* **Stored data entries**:
- Opening Delimiter -
(** The [jint] image of an address is a sentinel only for the two highest
    addresses. *)
Lemma to_jint_addr_sentinel (y : Z) :
  ntohl y < 4294967294 -> to_jint (ntohl y) <> -1 /\ to_jint (ntohl y) <> -2.
Proof.
  intros Hlt. pose proof (to_jint_addr y) as Hback.
  split; intros Heq; rewrite Heq in Hback.
  - change (to_uint32 (-1)) with 4294967295 in Hback. lia.
  - change (to_uint32 (-2)) with 4294967294 in Hback. lia.
Qed.

(** C6, as amended. Whatever the operating system answers to [getpeername]:
    both functions return -1 when the lookup fails and -2 when it succeeds
    with a family other than [AF_INET]; otherwise [getPeerPort] returns the
    port in host order and [getPeerIP] the host-order address as a 32-bit
    two's-complement [jint].  For the port, -1 and -2 occur in those two cases
    only; for the address that holds unless the peer is an IPv4 peer at
    255.255.255.254 or 255.255.255.255. *)
Theorem Net_getPeer_outcome (fd rc : Z) (a : sockaddr_in) (w w1 : W) :
  sys os (Getpeername (to_int fd)) w = Returns (rc, a) w1 ->
  exists ip port : Z,
    run os (Java_io_questdb_network_Net_getPeerIP fd) w = Returns ip w1 /\
    run os (Java_io_questdb_network_Net_getPeerPort fd) w = Returns port w1 /\
    (rc <> 0 -> ip = -1 /\ port = -1) /\
    (rc = 0 -> sin_family a <> AF_INET -> ip = -2 /\ port = -2) /\
    (rc = 0 -> sin_family a = AF_INET ->
       ip = to_jint (ntohl (sin_addr a)) /\
       to_uint32 ip = ntohl (sin_addr a) /\
       port = ntohs (sin_port a)) /\
    (port = -1 <-> rc <> 0) /\
    (port = -2 <-> rc = 0 /\ sin_family a <> AF_INET) /\
    ((rc = 0 -> sin_family a = AF_INET -> ntohl (sin_addr a) < 4294967294) ->
       (ip = -1 <-> rc <> 0) /\
       (ip = -2 <-> rc = 0 /\ sin_family a <> AF_INET)).
Proof.
  intros Hsys. eexists. eexists.
  split; [exact (run_Net_getPeerIP _ _ _ _ _ Hsys) |].
  split; [exact (run_Net_getPeerPort _ _ _ _ _ Hsys) |].
  pose proof (ntohs_range (sin_port a)) as Hport. change (2 ^ 16) with 65536 in Hport.
  rewrite to_jint_port.
  pose proof (to_jint_addr (sin_addr a)) as Hback.
  pose proof (to_jint_addr_sentinel (sin_addr a)) as Hsent.
  destruct (Z.eqb_spec rc 0) as [Hrc | Hrc];
    [destruct (Z.eqb_spec (sin_family a) AF_INET) as [Hfam | Hfam] |];
    repeat (intros; split); intros;
    first [lia | congruence | tauto | intuition congruence].
Qed.
End PeerInfo.

(** ** Socket creation, for every operating system *)

Section SocketFactory.
Context {P : platform} {W : Type} (os : libc W).

(** One step of a logged run. *)
Lemma run_logged_Do {A X : Type} (c : call X) (k : X -> prog A) (w : W) (tr : list event) :
  run (logged os) (Do c k) (w, tr) =
  match sys os c w with
  | Returns x w1 => run (logged os) (k x) (w1, tr ++ [event_of c x])
  | Blocks => Blocks
  | Faults => Faults
  end.
Proof. cbn. destruct (sys os c w); reflexivity. Qed.

(** The run of a creation, call by call, from the answers of the operating
    system. *)
Local Ltac answers :=
  unfold create, Java_io_questdb_network_Net_socketUdp0,
    Java_io_questdb_network_Net_socketTcp0;
  cbn [negb mbind prog_bind bind socket fcntl setsockopt close];
  repeat match goal with
  | H : sys os ?c ?w = Returns _ _ |- context [run (logged os) (Do ?c _) (?w, _)] =>
      rewrite run_logged_Do, H; cbn [app event_of]
  | H : ?x < 0 |- context [?x <? 0] => rewrite (proj2 (Z.ltb_lt x 0) H)
  | H : 0 <= ?x |- context [?x <? 0] => rewrite (proj2 (Z.ltb_ge x 0) H)
  | H : 0 < ?x |- context [0 <? ?x] => rewrite (proj2 (Z.ltb_lt 0 x) H)
  | |- context [?b && true] => rewrite (andb_true_r b)
  end;
  cbn [run].

(** The answer of the operating system to a call is one answer. *)
Local Ltac same_answer :=
  repeat match goal with
  | H : sys os ?c ?w = Returns ?x ?w1, H' : sys os ?c ?w = Returns ?y ?w2 |- _ =>
      rewrite H in H'; injection H' as <- <-
  end.

(** C4. On an operating system whose creation calls return, once [socket] has
    returned a descriptor [fd > 0], [socketTcp0(false)] and [socketUdp0]
    return, and the answers of the operating system to the setup steps decide
    the outcome.  If it refuses [fcntl(fd, F_SETFL, O_NONBLOCK)], the result
    is -1 and the calls made are [socket], that [fcntl] and [close(fd)], in
    this order.  For TCP, if it accepts the [fcntl] and refuses
    [setsockopt(fd, SOL_SOCKET, SO_REUSEADDR, 1)], the result is -1 and the
    calls made are [socket], [fcntl], that [setsockopt] and [close(fd)].
    The result is -1 or [fd], and it is [fd] only when every step was made and
    accepted, with no [close]. *)
Theorem socket_setup_rollback (udp : bool) (fd : Z) (w w1 : W)
    (created := EvSocket AF_INET (if udp then SOCK_DGRAM else SOCK_STREAM) 0 fd)
    (flags := Fcntl fd F_SETFL O_NONBLOCK)
    (reuse := Setsockopt fd SOL_SOCKET SO_REUSEADDR (opt_int 1)) :
  creation_calls_return os ->
  sys os (Socket AF_INET (if udp then SOCK_DGRAM else SOCK_STREAM) 0) w = Returns fd w1 ->
  0 < fd ->
  exists (r : Z) (w' : W) (tr : list event),
    run (logged os) (create udp) (w, []) = Returns r (w', tr) /\
    (forall (r1 : Z) (w2 : W),
       sys os flags w1 = Returns r1 w2 -> r1 < 0 ->
       r = -1 /\
       exists c : Z,
         sys os (Close fd) w2 = Returns c w' /\
         tr = [created; event_of flags r1; EvClose fd c]) /\
    (forall (r1 r2 : Z) (w2 w3 : W),
       udp = false ->
       sys os flags w1 = Returns r1 w2 -> 0 <= r1 ->
       sys os reuse w2 = Returns r2 w3 -> r2 < 0 ->
       r = -1 /\
       exists c : Z,
         sys os (Close fd) w3 = Returns c w' /\
         tr = [created; event_of flags r1; event_of reuse r2; EvClose fd c]) /\
    (r = -1 \/ r = fd) /\
    (r = fd ->
     exists (r1 : Z) (w2 : W),
       sys os flags w1 = Returns r1 w2 /\ 0 <= r1 /\
       if udp then w' = w2 /\ tr = [created; event_of flags r1]
       else
         exists r2 : Z,
           sys os reuse w2 = Returns r2 w' /\ 0 <= r2 /\
           tr = [created; event_of flags r1; event_of reuse r2]).
Proof.
  intros Hos Hsock Hfd.
  destruct (Hos _ flags w1 eq_refl) as (r1 & w2 & Hflags).
  destruct (Z.ltb_spec r1 0) as [Hr1 | Hr1].
  - destruct (Hos _ (Close fd) w2 eq_refl) as (c & w3 & Hclose).
    exists (-1), w3, [created; event_of flags r1; EvClose fd c].
    split; [subst created flags; destruct udp; answers; reflexivity |].
    split; [intros; same_answer; split; [reflexivity | now exists c] |].
    split; [intros; same_answer; lia |].
    split; [now left | lia].
  - destruct udp.
    + exists fd, w2, [created; event_of flags r1].
      split; [subst created flags; answers; reflexivity |].
      split; [intros; same_answer; lia |].
      split; [discriminate |].
      split; [now right |].
      intros _. now exists r1, w2.
    + destruct (Hos _ reuse w2 eq_refl) as (r2 & w3 & Hreuse).
      destruct (Z.ltb_spec r2 0) as [Hr2 | Hr2].
      * destruct (Hos _ (Close fd) w3 eq_refl) as (c & w4 & Hclose).
        exists (-1), w4, [created; event_of flags r1; event_of reuse r2; EvClose fd c].
        split; [subst created flags reuse; answers; reflexivity |].
        split; [intros; same_answer; lia |].
        split; [intros; same_answer; split; [reflexivity | now exists c] |].
        split; [now left | lia].
      * exists fd, w3, [created; event_of flags r1; event_of reuse r2].
        split; [subst created flags reuse; answers; reflexivity |].
        split; [intros; same_answer; lia |].
        split; [intros; same_answer; lia |].
        split; [now right |].
        intros _. exists r1, w2. split; [exact Hflags |]. split; [exact Hr1 |].
        now exists r2.
Qed.
End SocketFactory.

(** ** The reference model hands out unused names *)

Section LowestFree.
Context {V : Type}.

Lemma first_free_ge (m : gmap Z V) (fuel : nat) (n : Z) : n <= first_free m n fuel.
Proof.
  revert n. induction fuel as [| fuel IH]; intros n; simpl; [lia |].
  destruct (m !! n); [| lia]. specialize (IH (n + 1)). lia.
Qed.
- Closing Delimiter -
* **Task description**: When you reach the line that contains "run os (Java_io_questdb_network_Net_getPeerPort", stop; that line and every line before it, from the very first line of the data, should be restated word for word.

* **Finished task**:
(** The [jint] image of an address is a sentinel only for the two highest
    addresses. *)
Lemma to_jint_addr_sentinel (y : Z) :
  ntohl y < 4294967294 -> to_jint (ntohl y) <> -1 /\ to_jint (ntohl y) <> -2.
Proof.
  intros Hlt. pose proof (to_jint_addr y) as Hback.
  split; intros Heq; rewrite Heq in Hback.
  - change (to_uint32 (-1)) with 4294967295 in Hback. lia.
  - change (to_uint32 (-2)) with 4294967294 in Hback. lia.
Qed.

(** C6, as amended. Whatever the operating system answers to [getpeername]:
    both functions return -1 when the lookup fails and -2 when it succeeds
    with a family other than [AF_INET]; otherwise [getPeerPort] returns the
    port in host order and [getPeerIP] the host-order address as a 32-bit
    two's-complement [jint].  For the port, -1 and -2 occur in those two cases
    only; for the address that holds unless the peer is an IPv4 peer at
    255.255.255.254 or 255.255.255.255. *)
Theorem Net_getPeer_outcome (fd rc : Z) (a : sockaddr_in) (w w1 : W) :
  sys os (Getpeername (to_int fd)) w = Returns (rc, a) w1 ->
  exists ip port : Z,
    run os (Java_io_questdb_network_Net_getPeerIP fd) w = Returns ip w1 /\
    run os (Java_io_questdb_network_Net_getPeerPort fd) w = Returns port w1 /\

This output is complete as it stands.